Renewable sources account for a small part of the UAE’s energy supply

Taqa’s push into renewables is a key element of the UAE’s ambition to have clean energy form half of its energy mix by 2050, with 44 per cent from sources such as wind and solar and 6 per cent from nuclear power.

Last year, the oil-rich emirate had 2.3GW of renewable energy capacity, or seven per cent of the power production mix, mainly from solar power, according to Rystad Energy, a research firm. It forecasts that the UAE is on track to reach its 44 per cent target by 2050.

Although many Gulf governments have targets to boost solar and wind power, the UAE has been out in front.

The Al Dhafra plant is expected to boast the world’s most competitive solar tariff when complete. The facility, a joint venture with UAE renewable pioneer Masdar, EDF and JinkoPower, plans to power 150,000 homes when it comes online next year, reducing the country’s carbon emissions by the equivalent of taking 720,000 cars off the road.

“This is about being a good citizen,” said Thabet. “But it is also attractive for global investors keen on environmental sustainability, it fits in with our main shareholder’s priorities and brings down financing costs.”

Yet Taqa’s sustainability pitch could fall flat with investors scrutinising environmental concerns.

Taqa has committed to capping production at its overseas oil and gas assets, which span fields in Canada, the North Sea and Iraqi Kurdistan. But although it has not ruled out selling the hydrocarbons assets that it bought during a spending spree in the 2000s, divestment is not imminent.

“If the right opportunity comes we will consider it, but right now our focus is on enhancing operations and reducing emissions,” Thabet said.

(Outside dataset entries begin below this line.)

(* ===== verification/ChatHandlerFacts.v ===== *)
(** What a chat request can cost, alone and over time. *)

From Stdlib Require Import Sorting.Sorted.
From S2P Require Import Prelude Float64 Encoding Json World Text Clock ConfigApi RateLimit.
From S2P Require Import ChatSql ChatClients ChatTools ChatToolsFacts ChatToolDefs Gemini GeminiFacts.
From S2P Require Import ChatHandler.
Open Scope Z_scope.

(** * Counting paid requests *)

(** A request to the model's API: a POST that does not go to InfluxDB's query path. *)
Definition paid (e : event) : bool :=
  match e with
  | EvHttp r => String.eqb (http_method r) "POST" && negb (HasPrefix (str_rev (http_url r)) (str_rev "/api/v3/query_sql"))
  | _ => false
  end.

Definition paid_count (l : list event) : Z := Z.of_nat (length (List.filter paid l)).

Lemma paid_count_app l1 l2 : paid_count (l1 ++ l2) = paid_count l1 + paid_count l2.
Proof. unfold paid_count. rewrite List.filter_app, length_app. lia. Qed.

Lemma paid_count_rev l : paid_count (rev l) = paid_count l.
Proof. unfold paid_count. by rewrite List.filter_rev, length_rev. Qed.

Lemma rev_prefix s suf : HasPrefix (str_rev (s +:+ suf)) (str_rev suf) = true.
Proof. apply HasPrefix_spec. exists (str_rev s). by rewrite str_rev_append. Qed.

Lemma tool_event_free tc e : tool_event tc e -> paid e = false.
Proof.
  intros [->|[->|(sql & -> & _)]]; [done..|]. cbn [paid query_request http_method http_url].
  by rewrite rev_prefix.
Qed.

Lemma tool_events_free tc l : Forall (tool_event tc) l -> paid_count l = 0.
Proof.
  unfold paid_count. induction 1 as [|e l He _ IH]; [done|]. cbn [List.filter].
  by rewrite (tool_event_free tc e He).
Qed.

Lemma gemini_paid client body : paid (EvHttp (gemini_request client body)) = true.
Proof.
  cbn [paid gemini_request http_method http_url].
  destruct (HasPrefix (str_rev _) _) eqn:Hp; [|done]. exfalso.
  apply HasPrefix_spec in Hp as [t Ht]. rewrite <- !str_app_assoc, str_rev_append in Ht.
  vm_compute in Ht. discriminate Ht.
Qed.

Section cost.
Context `{HttpEnv, ClockEnv, CaseTables} (h : chatHandler).

Lemma chat_run_cost cs n l : chat_run (gemini h) (tools h) (declared h) cs n l -> paid_count l = Z.of_nat n.
Proof.
  induction 1 as [cs|cs e (j & _ & ->)|cs e evs new n rest (j & _ & ->) _ Hevs _ IH].
  - done.
  - unfold paid_count. cbn [List.filter]. by rewrite gemini_paid.
  - change (?e :: evs ++ rest) with ([e] ++ evs ++ rest). rewrite !paid_count_app, IH, (tool_events_free _ _ Hevs).
    unfold paid_count. cbn [List.filter]. rewrite gemini_paid. cbn. lia.
Qed.

Lemma steps_handle P R `{!PreOrder R, !Ticks R, !AllowsEvents P R} rl now remote body :
  (forall b, P (EvHttp (gemini_request (gemini h) b))) ->
  (forall name input, io_steps R (executeTool (tools h) name input)) ->
  io_steps R (handle h rl now remote body).
Proof.
  intros Hp Ht. unfold handle. cbv zeta. destruct (allow _ _ _) as [[] rl']; cbn [negb]; [|by apply steps_ret].
  apply steps_bind; [ |intros; by apply steps_ret].
  unfold answer_chat. destruct (result_bind _ _); [|by apply steps_ret].
  destruct (String.eqb _ _); [by apply steps_ret|].
  apply steps_bind; [by apply (steps_chat_loop (gemini h) (tools h) (declared h) P)|intros []; by apply steps_ret].
Qed.

(** A chat writes nothing: it makes the steps of any relation that allows requests. *)
Lemma steps_handle_any R `{!PreOrder R, !Ticks R, !AllowsEvents (fun _ => True) R} rl now remote body :
  io_steps R (handle h rl now remote body).
Proof.
  apply (steps_handle (fun _ => True)); try apply _; [done|]. intros name input. apply steps_executeTool; try apply _.
  by apply allows_any.
Qed.

(** What a step of the program added to the trace, in paid requests. *)
Definition cost (w w' : world) : Z := paid_count (w_trace w') - paid_count (w_trace w).

Lemma answer_chat_cost body w : 0 <= cost w (answer_chat h body w).2 <= 8.
Proof.
  unfold answer_chat. destruct (result_bind _ _) as [req|]; [|unfold cost; cbn; lia].
  destruct (String.eqb _ _); [unfold cost; cbn; lia|].
  rewrite bind_eq.
  destruct (chat_loop_run (gemini h) (tools h) (declared h) maxToolIterations
    (buildInitialContents (question req) (trim_history (history req))) w) as (n & l & Hn & Hrun & Htr).
  fold (runChat (gemini h) (tools h) (declared h) (question req) (trim_history (history req))) in Htr.
  assert (Hc : cost w (runChat (gemini h) (tools h) (declared h) (question req) (trim_history (history req)) w).2
    = Z.of_nat n).
  { unfold cost. rewrite Htr, paid_count_app, paid_count_rev, (chat_run_cost _ _ _ Hrun). lia. }
  change maxToolIterations with 8%nat in Hn. destruct (runChat _ _ _ _ _ w) as [[a|e] w'] in *;
    cbn [fst snd ret run] in *; lia.
Qed.

(** ** Over time *)

(** Requests in the order they were served: when, from which address, with what body. *)
Definition chat_call : Type := Z * string * string.

Definition limiter_view (c : chat_call) : Z * string := (c.1.1, clientIP c.1.2).

(** The cost of each request of a sequence. *)
Fixpoint serve_chats (rl : rateLimiter) (calls : list chat_call) (w : world) : list Z :=
  match calls with
  | [] => []
  | (now, remote, body) :: calls' =>
      let '((_, rl'), w') := handle h rl now remote body w in
      cost w w' :: serve_chats rl' calls' w'
  end.

(** The paid requests of one client whose chat came after [c] and not after [t]. *)
Fixpoint spent (c t : Z) (ip : string) (calls : list chat_call) (costs : list Z) : Z :=
  match calls, costs with
  | call :: calls', k :: costs' =>
      (if String.eqb (clientIP call.1.2) ip && (c <? call.1.1) && (call.1.1 <=? t) then k else 0)
      + spent c t ip calls' costs'
  | _, _ => 0
  end.

Lemma handle_cost rl now remote body w :
  let '((resp, rl'), w') := handle h rl now remote body w in
  rl' = (allow rl now (clientIP remote)).2 /\
  if (allow rl now (clientIP remote)).1 then 0 <= cost w w' <= 8
  else w' = w /\ status resp = 429.
Proof.
  unfold handle. cbv zeta. destruct (allow rl now (clientIP remote)) as [[|] rl'] eqn:Ha; cbn [negb fst snd].
  - rewrite bind_eq. pose proof (answer_chat_cost body w) as Hc.
    destruct (answer_chat h body w) as [resp w']. by split.
  - by split.
Qed.

Lemma spent_bound rl hist last calls w c t ip :
  agrees rl hist last -> StronglySorted Z.le (last :: map fst (map limiter_view calls)) ->
  spent c t ip calls (serve_chats rl calls w) + 8 * passed c t ip hist <=
    8 * passed c t ip (admit_all (limit rl) (window rl) hist (map limiter_view calls)).2.
Proof.
  revert rl hist last w. induction calls as [|[[now remote] body] calls IH]; intros rl hist last w Hag Hs.
  { cbn. lia. }
  apply StronglySorted_inv in Hs as [Hs Hall]. cbn in Hall. apply Forall_cons in Hall as [Hnow _].
  destruct (agrees_step rl hist last now (clientIP remote) Hag Hnow) as [Hb Hag'].
  destruct (allow_params rl now (clientIP remote)) as [Hwin Hlim].
  pose proof (handle_cost rl now remote body w) as Hh. cbn [serve_chats].
  destruct (handle h rl now remote body w) as [[resp rl'] w']. destruct Hh as [-> Hcost].
  cbn [map limiter_view fst snd admit_all spent].
  specialize (IH _ _ now w' Hag' Hs). rewrite Hwin, Hlim in IH. rewrite Hb in Hcost.
  destruct (may_pass (limit rl) (window rl) hist now (clientIP remote)).
  - destruct (admit_all _ _ (hist ++ _) _) as [bs h']. cbv iota in Hcost. cbn [snd] in *. rewrite passed_snoc in IH.
    destruct (String.eqb _ ip && (c <? now) && (now <=? t)); lia.
  - destruct Hcost as [-> _]. destruct (admit_all _ _ hist _) as [bs h']. cbn [snd] in *.
    assert (Hz : cost w w = 0) by (unfold cost; lia).
    destruct (String.eqb _ ip && (c <? now) && (now <=? t)); lia.
Qed.

(** C36.  The endpoint that costs money has a budget.  A refused request answers 429 and sends
    nothing at all; and whatever clients send, with a clock that does not go back, the chats
    of one client within any window cause at most eight requests to the model for each of
    the [limit] chats that window may hold. *)
Theorem chat_budget (limit window : Z) (calls : list chat_call) (w : world) :
  0 <= limit -> in_order (map limiter_view calls) ->
  let rl := newRateLimiter limit window in
  (forall ip t, spent (t - window) t ip calls (serve_chats rl calls w) <= 8 * limit) /\
  (forall rl now remote body, (allow rl now (clientIP remote)).1 = false ->
     exists resp, handle h rl now remote body w = ((resp, (allow rl now (clientIP remote)).2), w) /\
       status resp = 429).
Proof.
  intros Hlim Hord. cbn zeta. split.
  - intros ip t. destruct calls as [|[[now remote] body] calls]; [cbn; lia|].
    set (all := (now, remote, body) :: calls) in *.
    assert (Hs : StronglySorted Z.le (now :: map fst (map limiter_view all))).
    { apply in_order_from; [exact Hord|]. intros s Hin. cbn in Hin. apply elem_of_cons in Hin as [->|Hin]; [lia|].
      unfold in_order in Hord. cbn in Hord. apply StronglySorted_inv in Hord as [_ Hall].
      rewrite Forall_forall in Hall. by apply Hall. }
    assert (Hag : agrees (newRateLimiter limit window) [] now).
    { split; [|constructor]. intros i c _. unfold logged. cbn. by rewrite lookup_empty. }
    pose proof (spent_bound (newRateLimiter limit window) [] now all w (t - window) t ip Hag Hs) as Hb.
    pose proof (passed_bound limit window [] now (map limiter_view all)) as Hp.
    specialize (Hp ltac:(constructor) Hs ltac:(intros; exact Hlim) ip t).
    cbn [newRateLimiter RateLimit.limit RateLimit.window] in Hb.
    change (passed (t - window) t ip []) with 0 in Hb.
    change (spent (t - window) t ip all (serve_chats (newRateLimiter limit window) all w) <= 8 * limit). lia.
  - intros rl now remote body Hno. unfold handle. cbv zeta.
    destruct (allow rl now (clientIP remote)) as [[|] rl']; [done|]. eexists. by split.
Qed.
End cost.

(** * Witness *)

(** A model that always asks for the list of devices, and the rest of [sample_http]. *)
Definition asking_http : HttpEnv :=
  {| http_new _ _ := None;
     http_do _ r :=
       Ok (200, Ok (if String.eqb (http_method r) "GET" then sample_devices
                    else unquote "{`candidates`:[{`content`:{`parts`:[{`functionCall`:{`name`:`list_devices`}}]}}]}")) |}.

Definition sample_chat : chatHandler :=
  {| gemini := {| apiKey := "k"; model := "m" |}; tools := sample_tools; declared := [] |}.

Definition ask : string := unquote "{`question`:`what is up?`}".

Definition three_asks : list chat_call :=
  [(0, "192.0.2.1:5000", ask); (1, "192.0.2.1:5001", ask); (2, "192.0.2.1:5002", ask)]%string.

Lemma chat_budget_witness :
  serve_chats (H := asking_http) (H0 := sample_clock) (H1 := ascii_tables) sample_chat (newRateLimiter 2 60) three_asks
    empty_world = [8; 8; 0] /\
  (spent (2 - 60) 2 "192.0.2.1" three_asks [8; 8; 0] <= 16).
Proof.
  assert (Hc : serve_chats (H := asking_http) (H0 := sample_clock) (H1 := ascii_tables) sample_chat (newRateLimiter 2 60)
    three_asks empty_world = [8; 8; 0]) by (vm_compute; reflexivity).
  split; [exact Hc|]. rewrite <- Hc.
  refine (proj1 (chat_budget (H := asking_http) (H0 := sample_clock) (H1 := ascii_tables) sample_chat 2 60 three_asks empty_world
    _ _) "192.0.2.1" 2).
  - lia.
  - unfold in_order. cbn. repeat constructor; lia.
Defined.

The UAE, a leading oil exporter and member of Opec, is also committed to increasing its crude oil capacity in the coming years. The country is working towards reducing greenhouse gas emissions, but still has one of the highest per capita carbon footprints in the world.

But Mohammed Atif, area manager for the Middle East and Africa at DNV, a renewables advisory firm, said the UAE, like other major oil and gas producers such as Norway and the UK, are working for a more sustainable future. 

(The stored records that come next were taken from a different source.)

Lemma delete_kept id w : kept w (DeviceStore.delete_device id w).2.
Proof.
  intros Hok. pose proof (delete_keeps id w (sy_devices _ _ Hok)) as Hdb.
  destruct Hok as [_ Hr Hset Ht]. split; [done| |by destruct Hset; split|done].
  cbn. by apply Forall_filter.
Qed.

(** ** Settings and traps *)

Lemma settings_kept kk v w :
  settings_ok (set_settings (<[kk := v]> (w_settings w)) w) -> system_ok k w ->
  system_ok k (set_settings (<[kk := v]> (w_settings w)) w).
Proof. intros Hs []. by split. Qed.

Lemma schema_kept s w : s ∈ configSchema -> kept w (s w).
Proof.
  intros Hs Hok. assert (s w = w) as ->; [|done].
  destruct Hok as [_ _ [(n & _ & Hp) (v & Hv & _)] _].
  unfold pollingIntervalKey in Hp. unfold credentialDuplicationKey in Hv. unfold configSchema in Hs.
  repeat (apply elem_of_cons in Hs as [->|Hs];
    [first [done|unfold insert_default, insert_or_ignore; rewrite ?Hp, ?Hv; by destruct w]|]).
  by apply not_elem_of_nil in Hs.
Qed.

(** Adding a column keeps the rows and the columns there are. *)
Lemma alter_kept col w : kept w (alter_add col w).2.
Proof.
  unfold alter_add. cbv zeta. destruct (existsb _ _); [done|].
  intros [Hd Hr [Hp Hc] [T1 T2 T3 [T4 T5]]]. split; try done. split; try done. cbn.
  rewrite !elem_of_app. tauto.
Qed.

Lemma trap_kept t w : kept w (TrapStore.insert_trap t w).2.
Proof.
  intros Hok. unfold TrapStore.insert_trap. cbv zeta.
  destruct (Z.ltb_spec max_int64 (trap_seq (w_traps w) + 1)); [done|].
  destruct Hok as [Hd Hr [Hp Hc] [T1 T2 T3 [T4 T5]]]. split; try done. split; cbn; rewrite ?map_app.
  - apply sorted_snoc; [done|]. eapply Forall_impl; [exact T2|]. cbn. lia.
  - apply Forall_app_2; [eapply Forall_impl; [exact T2|]; cbn; lia|]. repeat constructor; cbn; lia.
  - lia.
  - done.
Qed.

Lemma system_ok_permits V : permits V k kept.
Proof.
  split.
  - intros d w. apply insert_kept.
  - apply update_kept.
  - apply delete_kept.
  - intros n w Hn Hok. apply settings_kept; [|done].
    destruct (sy_settings _ _ Hok) as [_ (v & Hv & Hc)].
    split; cbn; [exists n; split; [done|apply lookup_insert_eq]|exists v]. by rewrite lookup_insert_ne.
  - intros b w Hok. apply settings_kept; [|done].
    destruct (sy_settings _ _ Hok) as [(n & Hn & Hp') _].
    split; cbn; [exists n; by rewrite lookup_insert_ne|].
    exists (if b then "1" else "0")%string. split; [apply lookup_insert_eq|]. destruct b; auto.
  - apply schema_kept.
  - apply trap_kept.
  - apply alter_kept.
Qed.
End invariant.

(** * What an id means

    An id is given to one device, with one address and one time of creation; after that no
    program can give it to another, nor, once its row is deleted, bring it back. *)

Definition same_device (r r' : device_row) : Prop :=
  r_id r' = r_id r /\ r_ip_address r' = r_ip_address r /\ r_created_at r' = r_created_at r.

Definition lasting (w w' : world) : Prop :=
  db_ok w -> db_ok w' /\ seq (w_devices w) <= seq (w_devices w') /\
    forall r', r' ∈ rows (w_devices w') -> r_id r' <= seq (w_devices w) ->
      exists r, r ∈ rows (w_devices w) /\ same_device r r'.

“Yes, the roots and history of the UAE are grounded in hydrocarbons, but they are aware of the challenge of climate change,” he said. “It is a transition, not a revolution, and that takes time.”

US special presidential envoy for climate John Kerry: ‘There’s no reason why oil-producing countries cannot also be a key part of tackling the climate crisis’ © WAM/Handout via Reuters

John Kerry, the US special presidential envoy for climate, visited the Noor plant while attending a regional climate change dialogue in Abu Dhabi earlier this month, saying such “incredible energy projects” would “set us on the right path” to achieving the Paris Agreement goals that aim to limit global warming.

“There’s no reason why oil-producing countries cannot also be a key part of tackling the climate crisis,” he said in a tweet. 

At the same time, Taqa is eyeing opportunities to expand in renewables beyond the UAE. Last year it merged with Abu Dhabi Power Corporation, creating an integrated utility company with ADQ owning 98.6 per cent.

The government is expected to increase the free float via a share offering, Thabet said, declining to provide further details.

With exclusive rights to participate in power projects in Abu Dhabi over the next decade, the company is now mulling how to leverage that guaranteed cash flow abroad.

Thabet said the company would focus on projects and investments that burnish its sustainable credentials. It wants to build 15GW of power capacity outside the UAE. The group currently produces 5GW internationally, including 2GW in Morocco.

“We believe in solar and [photovoltaic] projects, so we will focus on that — but if there is an opportunity outside the UAE, such as onshore or offshore wind, then we will explore that,” he said. Taqa would also consider investing in international renewables platforms to reach its targets, he added.